太陽自体が地球から見ると27.27日で自転している(太陽自体は25日で自転するが地球の公転を加味すると黒点が正対するのが27.27日)、一周してもう一度黒点が見える場合もあるようです。

<過去のオーロライベント>

キャリントンイベント・・・1859年の太陽嵐 1859年8月28日から9月2日まで太陽表面上に多数の太陽黒点や太陽フレアが観測された。ハワイやカリブ海沿岸でオーロラが観測された。夜が明けたと勘違いし朝ご飯を作り始める人がいたほど。

江戸時代のオーロラ絵図と日記から明らかになった史上最大の磁気嵐・・・明和7年7月28日(1770年9月17日)に史上最大の磁気嵐が発生していたことを明らかにした。京都から見た若狭の方向で大火が起きたのではないかと勘違いするほど。(国立極地研究所 研究成果)

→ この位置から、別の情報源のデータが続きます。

(** Accepting a targeted invite marks it. *)
Lemma accept_marks tok u s m s' :
  accept_invite tok u s = (inr m, s') ->
  exists ki h, channel_invites (work s) !! ki.1 = Some ki.2 /\ sha256_hex tok = inr h
    /\ ChannelInvite.token_hash ki.2 = h
    /\ (_is_generic_invite ki.2 = false -> exists now, channel_invites (durable s')
          = <[ki.1 := ki.2 <| ChannelInvite.accepted_at := Some now |>]> (channel_invites (work s))).
Proof.
  unfold accept_invite, get_user. intros Hr.
  apply bind_ok in Hr as (h & s0 & [Hh ->]%of_res_ok & Hr). apply bind_ok in Hr as (uo & s0 & [-> ->]%gets_ok & Hr).
  apply bind_ok in Hr as (usr & s0 & [Husr ->]%of_option_ok & Hr). apply bind_ok in Hr as (fo & s0 & [-> ->]%gets_ok & Hr).
  apply bind_ok in Hr as (fd & s0 & [Hfd ->]%of_option_ok & Hr). cbv zeta in Hr. open_channel Hr ch Hch Hdel.
  apply bind_ok in Hr as (ki & s1 & Hv & Hr). destruct (validate_invite_found _ _ _ _ _ _ Hv) as (h' & Hh' & Ht).
  apply validate_invite_ok in Hv as (Hi & _ & Hw1 & _). exists ki, h'. split; [done|]. split; [done|]. split; [done|].
  intros Hg. unfold get_membership in Hr. apply bind_ok in Hr as (mo & s2 & [-> ->]%gets_ok & Hr).
  assert (Htail : forall s3 s4 x4 (y z : ChannelMembership.t) role reason ty p c, channel_invites (work s3) = channel_invites (work s) ->
    consume_invite ki s3 = (inr x4, s4) ->
    (_enqueue_membership_update c u role reason ;; log_and_commit ty p c u ;; mret y) s4 = (inr z, s') ->
    exists now, channel_invites (durable s')
      = <[ki.1 := ki.2 <| ChannelInvite.accepted_at := Some now |>]> (channel_invites (work s))).
  { intros s3 s4 x4 y z role reason ty p c Hw3 (now & Hw4)%consume_targeted Ht2; [|done].
    apply bind_ok in Ht2 as (a1 & s5 & (_ & _ & _ & Hi5 & _)%membership_update_ok & Ht2).
    apply bind_ok in Ht2 as (a2 & s6 & (_ & _ & _ & Hi6 & _)%log_and_commit_ok & [_ ->]%ret_ok).
    exists now. rewrite Hi6, Hi5, Hw4. cbn [channel_invites upd]. by rewrite Hw3. }
  destruct (channel_memberships (work s1) !! _) as [m0|].
  - rewrite Hg in Hr. cbn [andb] in Hr. apply bind_ok in Hr as (now & s3 & (Hw3 & _)%utcnow_ok & Hr).
    apply bind_ok in Hr as (x3 & s4 & ->%modify_ok & Hr). apply bind_ok in Hr as (x4 & s5 & Hc & Hr).
    eapply Htail; [|exact Hc|exact Hr]. cbn [work upd channel_invites]. by rewrite Hw3, Hw1.
  - apply bind_ok in Hr as (now & s3 & (Hw3 & _)%utcnow_ok & Hr).
    apply bind_ok in Hr as (m1 & s4 & (_ & _ & _ & _ & _ & Hw4)%add_membership_ok & Hr).
    apply bind_ok in Hr as (x4 & s5 & Hc & Hr).
    eapply Htail; [|exact Hc|exact Hr]. rewrite Hw4. cbn [channel_invites upd]. by rewrite Hw3, Hw1.
Qed.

藤原定家・・・1204年2月21日と23日に京都でオーロラが見えたと記述。 

台風が来るとワクワクするイケナイ子供でしたが、いまだ治りません。お読みいただきありがとうございます。

<参考>

宇宙天気予報 https://swc.nict.go.jp/

同 2024年3月28日のXクラスフレアとその後のMクラスフレアの地球への影響 https://swc.nict.go.jp/report/topics/view.html?ids=202404051400

wikipedia 太陽極大期、1859年の太陽嵐、

国立天文台 太陽観測科学プロジェクト 三鷹太陽地上観測

NICTイオノゾンデ電離圏観測 日本国内の電離層観測データ https://wdc.nict.go.jp/Ionosphere/realtime/ISDJ/index.html

国立極地研究所 研究成果 

江戸時代のオーロラ絵図と日記から明らかになった史上最大の磁気嵐 https://www.nipr.ac.jp/info/notice/20170920.html#bunken02

明月記 https://www.nipr.ac.jp/info/notice/20170321.html

コメント

  1. agehamodoki より:

    難しい理屈はよく解りません。
    天文学は物理の分野になるのですかね!?
    ただフレアが太陽の爆発であり、
    大きいと地球に影響を及ぼすと・・・
    場合によっては電磁波によってスマホやGPSが使えなくなるとか!?
    それは困るけど、オーロラは見てみたいのです。
    貧乏人は高緯度エリアへ旅することも出来ませんから。

  2. yopioid より:

    コメントありがとうございます。
    電波は電磁気学で、物理で学びます。
    私もコロッケにかけるオーロラソースを卒業して、生きている間に本物のオーロラを見てみたいものです。
    災害はイヤですが。2025年も要注意だそうです。色々調べたあとでそとを歩くと照りつけるお日様が気になって仕方ありません。